This repository contains the official code for the paper Boosting the Cycle Counting Power of Graph Neural Networks with I $^2$-GNNs.

I2GNN

Message Passing Neural Networks (MPNNs) are a widely used class of Graph Neural Networks (GNNs). The limited representational power of MPNNs inspires the study of provably powerful GNN architectures. However, knowing one model is more powerful than another gives little insight about what functions they can or cannot express. It is still unclear whether these models are able to approximate specific functions such as counting certain graph substructures, which is essential for applications in biology, chemistry and social network analysis. Motivated by this, we propose to study the counting power of Subgraph MPNNs, a recent and popular class of powerful GNN models that extract rooted subgraphs for each node, assign the root node a unique identifier and encode the root node’s representation within its rooted subgraph. Specifically, we prove that Subgraph MPNNs fail to count more-than-4-cycles at node level, implying that node representations cannot correctly encode the surrounding substructures like ring systems with more than four atoms. To overcome this limitation, we propose I2-GNNs to extend Subgraph MPNNs by assigning different identifiers for the root node and its neighbors in each subgraph. I2- GNNs’ discriminative power is shown to be strictly stronger than Subgraph MPNNs and partially stronger than the 3-WL test. More importantly, I2-GNNs are proven capable of counting all 3, 4, 5 and 6-cycles, covering common substructures like benzene rings in organic chemistry, while still keeping linear complexity. To the best of our knowledge, it is the first linear-time GNN model that can count 6-cycles with theoretical guarantees. We validate its counting power in cycle counting tasks and demonstrate its competitive performance in molecular prediction benchmarks.

Requirements

The following dependencies are required for this project:

  • python 3.9.12
  • pytorch 1.11.0
  • pytorch gemetric (pyg) 2.0.4
  • tqdm 4.64.0
  • networkx 2.8.2
  • rdkit 2022.03.2
  • ogb 1.3.3
  • dgl 0.9.0

Usages

Counting graph substructures

This part empirically evaluates the stronger counting power of I2-GNNs compared to other subgraph GNNs.

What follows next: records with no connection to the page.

(* ===== verification/Compartment.v ===== *)
(** * Compartments (experimental/include/*.h, crt/compartment.cc, crt/output.cc)

    Invocation of compartments with their stacks, validity and callbacks, and the
    kernel's side of the system calls a compartment can make. A compartment is
    not trusted: what it does when it is entered is a parameter. *)

From S2P Require Import Prelude External Address Heap PageTable Ownership OwnershipProps.

(** ** Stacks *)

(** [ArchitecturalCompartmentBase]: the deque of stacks, innermost last. *)
Record ArchCompartment : Type := mkArch {
  stack_of_stacks : list span;
  is_initial_stack_used : bool;
  stack_limit_low : Z;
  stack_limit_high : Z;
}.

(** [new_stack] is the memory a push allocates. *)
Definition get_stack (stack_size : Z) (new_stack : span) (c : ArchCompartment) : span * ArchCompartment :=
  let '(range, stacks, used) :=
    if Nat.eqb (length (stack_of_stacks c)) 1 && negb (is_initial_stack_used c)
    then (subspan (hd (Span 0 0) (stack_of_stacks c)) 0 stack_size, stack_of_stacks c, true)
    else (new_stack, stack_of_stacks c ++ [new_stack], is_initial_stack_used c) in
  (range, mkArch stacks used (span_data range) (u64 (span_data range + span_size range))).

Definition release_stack (c : ArchCompartment) : ArchCompartment :=
  if Nat.eqb (length (stack_of_stacks c)) 1
  then mkArch (stack_of_stacks c) false (stack_limit_low c) (stack_limit_high c)
  else mkArch (removelast (stack_of_stacks c)) (is_initial_stack_used c)
         (stack_limit_low c) (stack_limit_high c).

(** [InvokeScopedStack]: the range and the bytes reserved at its top. *)
Record InvokeScopedStack : Type := mkScoped { scoped_range : span; reserved : Z }.

Definition STACK_ALIGNMENT : Z := 16.

(** [std::span::last]. *)
Definition span_last (s : span) (count : Z) : span :=
  Span (u64 (span_data s + (span_size s - count))) count.

Section Stack.
Context `{SnmallocBits}.

Definition reserve (sizeof_T alignof_T : Z) (s : InvokeScopedStack) : Z * InvokeScopedStack :=
  let r := align_up (u64 (reserved s + sizeof_T)) alignof_T in
  (span_data (span_last (scoped_range s) r), mkScoped (scoped_range s) r).

Definition scoped_get (s : InvokeScopedStack) : Z :=
  align_down (span_data (span_last (scoped_range s) (reserved s))) STACK_ALIGNMENT.

End Stack.

(** ** Compartment memory *)

(** [CompartmentMemory<T>]; [sizeof_T] is [sizeof(T)]. *)
Record CompartmentMemory : Type := mkCM { cm_base : Z; cm_alloc_size : Z }.

Definition memory_alloc_size (next_pow2 : Z -> Z) (MIN_CHUNK_SIZE sizeof_T count : Z) : Z :=
  Z.max (next_pow2 (u64 (count * sizeof_T))) MIN_CHUNK_SIZE.

(** The second constructor: nothing is allocated for a count of 0; a null range
    aborts. [alloc] is the range allocation. *)
Definition memory_construct (next_pow2 : Z -> Z) (MIN_CHUNK_SIZE sizeof_T count : Z)
  (alloc : Z -> Z) : outcome CompartmentMemory :=
  if count =? 0 then Done (mkCM 0 0)
  else
    let alloc_size := memory_alloc_size next_pow2 MIN_CHUNK_SIZE sizeof_T count in
    let base := alloc alloc_size in
    if base =? 0 then Kabort else Done (mkCM base alloc_size).

(** The move constructor: the new object and what is left of the source. *)
Definition memory_move (source : CompartmentMemory) : CompartmentMemory * CompartmentMemory :=
  (source, mkCM 0 0).

(** What the destructor gives back. *)
Definition memory_destroy (m : CompartmentMemory) : option (Z * Z) :=
  if cm_alloc_size m >? 0 then Some (cm_base m, cm_alloc_size m) else None.

(** [fill] of [count] elements: whether the copy is made. *)
Definition memory_fill (sizeof_T count : Z) (m : CompartmentMemory) : bool :=
  u64 (sizeof_T * count) <? cm_alloc_size m.

(** [span()]: base and number of elements of type [T]. *)
Definition memory_span (m : CompartmentMemory) : span := Span (cm_base m) (cm_alloc_size m).

(** ** Invocation *)

(** [CompartmentErrorOr<T>]. *)
Inductive CompartmentErrorOr (T : Type) : Type :=
| CError
| CValue (value : T).
Arguments CError {T}.
Arguments CValue {T} value.

Definition get_success {T} (e : CompartmentErrorOr T) : bool :=
  match e with CValue _ => true | CError => false end.

(** [CompartmentBase]; a callback is what the kernel runs for an index. *)
Record CompartmentBase (CB : Type) : Type := mkComp {
  is_valid : bool;
  callbacks : list CB;
  arch : ArchCompartment;
}.
Arguments mkComp {CB} is_valid callbacks arch.
Arguments is_valid {CB} c : rename.
Arguments callbacks {CB} c : rename.
Arguments arch {CB} c : rename.

Section Invoke.
Context {CB : Type}.

Definition check_valid (c : CompartmentBase CB) : bool := is_valid c.

(** The handle holds the index of the new callback. *)
Definition register_callback (f : CB) (c : CompartmentBase CB) : Z * CompartmentBase CB :=
  (Z.of_nat (length (callbacks c)), mkComp (is_valid c) (callbacks c ++ [f]) (arch c)).

Definition get_callback (index : Z) (c : CompartmentBase CB) : option CB :=
  if index <? Z.of_nat (length (callbacks c)) then callbacks c !! Z.to_nat index else None.

Definition invalidate (c : CompartmentBase CB) : CompartmentBase CB :=
  mkComp false (callbacks c) (arch c).

Definition with_arch (a : ArchCompartment) (c : CompartmentBase CB) : CompartmentBase CB :=
  mkComp (is_valid c) (callbacks c) a.

(** [invoke_typed]: [enter] is [compartment_enter], the run of the compartment on
    the stack pointer it is given; it returns whether it came back by
    [compartment_return], the result found at the address reserved for it, and the
    compartment as the system calls made meanwhile left it. The destructor of
    [InvokeScopedStack] releases the stack on both ways out. *)
Definition invoke_typed `{SnmallocBits} {T} (stack_size : Z) (new_stack : span) (sizeof_R alignof_R : Z)
  (enter : Z -> Z -> CompartmentBase CB -> bool * T * CompartmentBase CB) (c : CompartmentBase CB)
  : CompartmentErrorOr T * CompartmentBase CB :=
  if negb (is_valid c) then (CError, c)
  else
    let '(range, a) := get_stack stack_size new_stack (arch c) in
    let stack := mkScoped range 0 in
    let '(compartment_ret, stack1) := reserve sizeof_R alignof_R stack in
    let '(ret, value, c') := enter compartment_ret (scoped_get stack1) (with_arch a c) in
    let c'' := with_arch (release_stack (arch c')) c' in
    (if negb ret then CError else CValue value, c'').

End Invoke.

(** ** System calls *)

(** [abort_kernel_callback] leaves the system call and ends the compartment's
    invocation. *)
Inductive syscall_result (A : Type) : Type :=
| SysOk (a : A)
| SysAbort.
Arguments SysOk {A} a.
Arguments SysAbort {A}.

Definition sbind {A B} (m : syscall_result A) (k : A -> syscall_result B) : syscall_result B :=
  match m with SysOk a => k a | SysAbort => SysAbort end.

(** Goes on if the check says yes; a check that does not come back cannot. *)
Definition require (b : outcome bool) : syscall_result unit :=
  match b with Done true => SysOk tt | _ => SysAbort end.

Section Syscalls.
Context (bits : Z).
(** What snmalloc reads from the allocator bits and the page map. *)
Context (ras_remote ras_slab_size meta_slab_size : Z -> Z) (sizeof_remote : Z).

(** [compartment_forward_alloc_chunk] up to the allocation itself. *)
Definition forward_alloc_chunk_check (st : OwnStore) (owner : CompartmentOwner) (size ras : Z)
  : syscall_result unit :=
  let remote := ras_remote ras in
  sbind (if negb (remote =? 0) then require (validate_owner bits st owner sizeof_remote remote 1)
         else SysOk tt) (fun _ =>
  if negb (ras_slab_size ras =? size) then SysAbort else SysOk tt).

(** [compartment_forward_dealloc_chunk]: the chunk given to the backend. *)
Definition forward_dealloc_chunk `{SnmallocBits} (st : OwnStore) (owner : CompartmentOwner) (p size : Z)
  : syscall_result (Z * Z) :=
  sbind (require (validate_owner_range bits st owner p size)) (fun _ =>
  let slab_size := meta_slab_size p in
  if negb (slab_size =? size) then SysAbort
  else
    let aligned_p := align_down p slab_size in
    if negb (aligned_p =? p) then SysAbort else SysOk (p, size)).

(** [compartment_forward_callback] and [Callback::callback]: the function that is
    run on the data and whose result is stored. *)
Definition forward_callback {A} (c : CompartmentBase (Z * Z * A)) (st : OwnStore)
  (owner : CompartmentOwner) (index ret data : Z) : syscall_result A :=
  match get_callback index c with
  | None => SysAbort
  | Some (sizeof_A, sizeof_R, f) =>
      sbind (require (validate_owner bits st owner sizeof_A data 1)) (fun _ =>
      sbind (require (validate_owner bits st owner sizeof_R ret 1)) (fun _ => SysOk f))
  end.

(** [validate_owner] as a test. *)
Definition validated (st : OwnStore) (owner : CompartmentOwner) (sizeof_T ptr size : Z) : bool :=
  match validate_owner bits st owner sizeof_T ptr size with Done b => b | _ => false end.

(** [kwritev_stdout]: the bytes written and their number; [mem] reads memory. *)
Definition buffer_bytes (mem : Z -> Z) (b : span) : list Z :=
  map (fun i => mem (span_data b + Z.of_nat i)) (seq 0 (Z.to_nat (span_size b))).

Definition kwritev_stdout (mem : Z -> Z) (data : list span) : list Z * Z :=
  (flat_map (buffer_bytes mem) data, fold_left (fun n b => u64 (n + span_size b)) data 0).

(** [kwritev_stdout_protected]: [data_ptr] is where the array of spans lies. *)
Definition SIZEOF_SPAN : Z := 16.

Definition kwritev_stdout_protected (mem : Z -> Z) (st : OwnStore) (owner : CompartmentOwner)
  (data_ptr : Z) (unsafe_data : list span) : syscall_result (list Z * Z) :=
  if negb (validated st owner SIZEOF_SPAN data_ptr (Z.of_nat (length unsafe_data))) then SysAbort
  else if existsb (fun b => negb (validated st null_owner 1 (span_data b) (span_size b)) &&
                            negb (validated st owner 1 (span_data b) (span_size b))) unsafe_data
  then SysAbort
  else SysOk (kwritev_stdout mem unsafe_data).

End Syscalls.

(** [compartment_forward_exit]. *)
Definition forward_exit {CB} (c : CompartmentBase CB) : CompartmentBase CB := invalidate c.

To reproduce the counting results of I2-GNNs (Table 2, 3 in the paper), run

bash run_count.sh I2GNN

to execute training and test on all cycles and graphlets mentioned in the paper. Replace parameter "I2GNN" with "NGNN", "IDGNN", "GNNAK", "PPGN" and "GNN" to get the results for other baseline models.

QM9

To reproduce the results of I2-GNN on QM9 (Table 4 in the paper), run:

bash run_qm9.sh

to execute training and test on all 12 targets of QM9.

ZINC

Download ZINC dataset and ZINC-full dataset and save under "data/zinc/raw" and "data/zinc-full/raw" respectively.

To reproduce the results of I2-GNN on ZINC (Table 5 in the paper), run:

bash run_zinc.sh zinc

To reproduce the results of I2-GNN on ZINC-full (Table 5 in the paper), run:

bash run_zinc.sh zinc-full

OGBG-MOLHIV

To reproduce the results of I2-GNN on ogb-molhiv (Table 5 in the paper), run:

bash run_hiv.sh

Reference

https://arxiv.org/abs/2210.13978

@article{huang2022boosting,
  title={Boosting the Cycle Counting Power of Graph Neural Networks with I $\^{} 2$-GNNs},
  author={Huang, Yinan and Peng, Xingang and Ma, Jianzhu and Zhang, Muhan},
  journal={arXiv preprint arXiv:2210.13978},
  year={2022}
}

If you have any question about the code, please feel free to contact Yinan Huang ([email protected])!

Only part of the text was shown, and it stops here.